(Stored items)
(* ===== verification/FileSpec.v ===== *)
(** * Whole files: what the operations do

    Reading, writing and copying whole files on the server of a tree, whatever
    part of each request it serves.  A transfer that sends one request at a time
    is one of the server of one file of [File.v], in step ([same_file]); a
    pipelined one is that of [PipeShare].  An open file is a [Reader], and two of
    them a [Reader] and a [LimitedWriter], so that [readAll] and [copyStream] do
    what [PublicFile] says they do. *)

From S2P Require Export PipeShare.

(** ** One open file

    Computations on the server, seen from a handle: what they do is what the
    computations on a server of that file do. *)
Section view.
Context (st : share_server) (fid : Z) (h : handle).
Context (Hopen : sv_open st !! fid = Some h) (Hpath : ha_path h <> []).

Definition with_content (d : bytes) : share_server := with_nodes (<[ha_path h := Reg d]> (sv_nodes st)) st.

Definition same_file {A} (m1 : M share_server A) (m2 : M file_server A) : Prop :=
  forall d, exists r d', m2 (file_view fid d st) = (r, file_view fid d' st) /\ m1 (with_content d) = (r, with_content d').

Lemma same_ret {A} (a : A) : same_file (ret a) (ret a).
Proof. intros d. by exists (Ok a), d. Qed.

Lemma same_lift {A} (r : res A) : same_file (lift r) (lift r).
Proof. intros d. by exists r, d. Qed.

Lemma same_poll : same_file poll poll.
Proof. intros d. by exists (Ok None), d. Qed.

Lemma same_bind {A B} (m1 : M share_server A) m2 (k1 : A -> M share_server B) k2 :
  same_file m1 m2 -> (forall a, same_file (k1 a) (k2 a)) -> same_file (mbind_M m1 k1) (mbind_M m2 k2).
Proof.
  intros Hm Hk d. destruct (Hm d) as (r & d1 & E2 & E1). unfold mbind_M. rewrite E1, E2.
  destruct r as [a|e|]; [apply Hk|by eexists _, d1..].
Qed.

Lemma same_try {A B} (m1 : M share_server A) m2 (e : error -> B) (k1 : A -> M share_server B) k2 :
  same_file m1 m2 -> (forall a, same_file (k1 a) (k2 a)) -> same_file (try_M m1 e k1) (try_M m2 e k2).
Proof.
  intros Hm Hk d. destruct (Hm d) as (r & d1 & E2 & E1). unfold try_M. rewrite E1, E2.
  destruct r as [a|e'|]; [apply Hk|by eexists _, d1..].
Qed.

(** A transfer that names the handle. *)
Lemma same_settled hd params data :
  u16 params 4 6 = Ok fid -> same_file (settled_both hd params data) (settled_both hd params data).
Proof.
  intros Hf d. unfold settled_both. cbn [t_sendRecvSettled share_server_transport file_server_transport].
  unfold serve_transfer, serve_both. rewrite Hf. change (sv_open (with_content d)) with (sv_open st). rewrite Hopen.
  assert (find_node (sv_nodes (with_content d)) (ha_path h) = Some (Reg d)) as ->.
  { unfold find_node. destruct (ha_path h) eqn:E; [done|]. unfold with_content. cbn [with_nodes sv_nodes]. rewrite E. by rewrite lookup_insert_eq. }
  change (file_view fid d (with_content d)) with (file_view fid d st).
  assert (exists d', (serve hd params data (file_view fid d st)).2 = file_view fid d' st) as [d' E].
  { unfold serve. destruct (_ =? _); [by exists d|]. destruct (_ =? _); [|by exists d].
    destruct (serve_write params data (file_view fid d st)) as [[r srv]|e|] eqn:E; [|by exists d..].
    unfold serve_write in E. cbn [content serves eof_status server_fid contexts file_view] in E.
    repeat match type of E with
    | bind ?r _ = _ => destruct r; [|done..]; cbn [bind] in E
    | (if ?b then _ else _) = _ => destruct b
    end; injection E as _ <-; by eexists. }
  assert (forall d1, with_nodes (<[ha_path h := Reg d1]> (sv_nodes (with_content d))) (with_content d) = with_content d1) as Hw.
  { intros d1. unfold with_content. cbn [with_nodes sv_nodes]. by rewrite insert_insert_eq. }
  destruct (serve hd params data (file_view fid d st)) as [r srv]. cbn [snd] in E. subst srv.
  cbn [content file_view]. rewrite Hw. unfold both. destruct r as [r|e|]; by eexists _, d'.
Qed.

Task prompt:
From the data above, return every line from the line that has "destruct r as [a|e|];" up to and including the line that has "[|by exists d].", exactly.

Result of this task:
  destruct r as [a|e|]; [apply Hk|by eexists _, d1..].
Qed.

Lemma same_try {A B} (m1 : M share_server A) m2 (e : error -> B) (k1 : A -> M share_server B) k2 :
  same_file m1 m2 -> (forall a, same_file (k1 a) (k2 a)) -> same_file (try_M m1 e k1) (try_M m2 e k2).
Proof.
  intros Hm Hk d. destruct (Hm d) as (r & d1 & E2 & E1). unfold try_M. rewrite E1, E2.
  destruct r as [a|e'|]; [apply Hk|by eexists _, d1..].
Qed.

(** A transfer that names the handle. *)
Lemma same_settled hd params data :
  u16 params 4 6 = Ok fid -> same_file (settled_both hd params data) (settled_both hd params data).
Proof.
  intros Hf d. unfold settled_both. cbn [t_sendRecvSettled share_server_transport file_server_transport].
  unfold serve_transfer, serve_both. rewrite Hf. change (sv_open (with_content d)) with (sv_open st). rewrite Hopen.
  assert (find_node (sv_nodes (with_content d)) (ha_path h) = Some (Reg d)) as ->.
  { unfold find_node. destruct (ha_path h) eqn:E; [done|]. unfold with_content. cbn [with_nodes sv_nodes]. rewrite E. by rewrite lookup_insert_eq. }
  change (file_view fid d (with_content d)) with (file_view fid d st).
  assert (exists d', (serve hd params data (file_view fid d st)).2 = file_view fid d' st) as [d' E].
  { unfold serve. destruct (_ =? _); [by exists d|]. destruct (_ =? _); [|by exists d].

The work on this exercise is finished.